EXTRACTED ENTRIES: Begin

(** The pattern written for a finite binary32 datum [m * 2^e] (canonical:
    [bounded 24 128 m e]) has the sign [s] and the magnitude [m * 2^(e+149)]
    in units of 2^-149, and its exponent field is not all ones. *)
Lemma float32_bits_magnitude s m e :
  bounded 24 128 m e = true ->
  let f := JS.ToInt32 (Float32.bits (S754_finite s m e)) in
  (f <? 0) = s /\ float_exponent f <= 254 /\ float_magnitude f = Z.pos m * 2 ^ (e + 149).
Proof.
  intros Hb f. subst f. unfold bounded, canonical_mantissa, fexp, emin in Hb.
  apply andb_true_iff in Hb as [Hc He].
  apply Z.eqb_eq in Hc. apply Z.leb_le in He.
  pose proof (digits2_pos_bounds m) as Hd.
  set (d := Z.pos (digits2_pos m)) in *.
  assert (Hd0 : 0 < d) by (unfold d; lia).
  set (sb := if s then 1 else 0).
  assert (Hsb : 0 <= sb <= 1) by (unfold sb; destruct s; lia).
  assert (Hsign : Float32.sign_bit s = sb * 2 ^ 31) by (unfold sb; destruct s; reflexivity).
  assert (Hs1 : (sb =? 1) = s) by (unfold sb; destruct s; reflexivity).
  unfold Float32.bits. rewrite Hsign.
  destruct (Z.ltb_spec (Z.pos m) (2 ^ 23)) as [Hsmall | Hbig].
  - assert (Hd23 : d <= 23).
    { destruct (Z_le_dec d 23); [assumption |].
      assert (2 ^ 24 <= 2 ^ d) by (apply Z.pow_le_mono_r; lia). lia. }
    assert (Hee : e = -149) by lia.
    replace (sb * 2 ^ 31 + Z.pos m) with (sb * 2 ^ 31 + 0 * 2 ^ 23 + Z.pos m) by lia.
    destruct (float_fields sb 0 (Z.pos m) Hsb ltac:(lia) ltac:(lia)) as (Hlt & HE & HM).
    rewrite Hlt, Hs1. unfold float_magnitude. rewrite HE, HM. subst e.
    split; [reflexivity |]. split; [lia |]. change (0 =? 0) with true. cbv iota.
    change (2 ^ (-149 + 149)) with 1. lia.
  - assert (Hd24 : d = 24).
    { assert (d <= 24) by lia.
      destruct (Z_le_dec d 23) as [Hle |]; [| lia].
      assert (2 ^ d <= 2 ^ 23) by (apply Z.pow_le_mono_r; lia). lia. }
    rewrite Hd24 in Hd. assert (Hlo : -149 <= e) by lia.
    destruct (float_fields sb (e + 150) (Z.pos m - 2 ^ 23) Hsb ltac:(lia) ltac:(lia))
      as (Hlt & HE & HM).
    rewrite Hlt, Hs1. unfold float_magnitude. rewrite HE, HM.
    split; [reflexivity |]. split; [lia |].
    destruct (Z.eqb_spec (e + 150) 0); [lia |].
    replace (2 ^ 23 + (Z.pos m - 2 ^ 23)) with (Z.pos m) by lia.
    replace (e + 150 - 1) with (e + 149) by lia. reflexivity.
Qed.
(** ** gpu-readback.ts: the transfer buffer and the result array *)

Lemma getBytesPerPixel_cases format :
  getBytesPerPixel format = 4 \/ getBytesPerPixel format = 8 \/ getBytesPerPixel format = 16.
Proof.
  unfold getBytesPerPixel.
  destruct (includes format "32float"); [auto |].
  destruct (includes format "16float"); [auto |].
  destruct (includes format "8unorm"); auto.
Qed.

Lemma ceil_div_256 a :
  (ceil_div a 256 * 256) mod 256 = 0 /\ a <= ceil_div a 256 * 256 < a + 256.
Proof.
  split; [apply Z.mod_mul; lia |]. unfold ceil_div.
  pose proof (Z.div_mod (- a) 256 ltac:(lia)). pose proof (Z.mod_pos_bound (- a) 256 ltac:(lia)).
  lia.
Qed.

Lemma length_subarray_le {A : Type} (a : list A) (begin len : Z) :
  0 <= begin -> 0 <= len ->
  Z.of_nat (length (TypedArray.subarray a begin (begin + len))) <= len.
Proof.
  intros Hbegin Hlen. unfold TypedArray.subarray.
  destruct (Z.ltb_spec begin 0); [lia |]. destruct (Z.ltb_spec (begin + len) 0); [lia |].
  rewrite length_take. lia.
Qed.

Lemma length_TypedArray_set {A : Type} (target source target' : list A) offset :
  TypedArray.set target source offset = Ok target' -> length target' = length target.
Proof.
  unfold TypedArray.set.
  destruct (Z.ltb_spec offset 0); [discriminate |].
  destruct (Z.ltb_spec (Z.of_nat (length target)) (offset + Z.of_nat (length source)));
    [discriminate |].
  cbn [orb]. intros [= <-]. rewrite !length_app, length_take, length_drop. lia.
Qed.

EXTRACTED ENTRIES: End

## TASK INSTRUCTIONS
Using the data above, show each line where "replace" occurs.

## SOLUTION
    replace (sb * 2 ^ 31 + Z.pos m) with (sb * 2 ^ 31 + 0 * 2 ^ 23 + Z.pos m) by lia.
    replace (2 ^ 23 + (Z.pos m - 2 ^ 23)) with (Z.pos m) by lia.
    replace (e + 150 - 1) with (e + 149) by lia. reflexivity.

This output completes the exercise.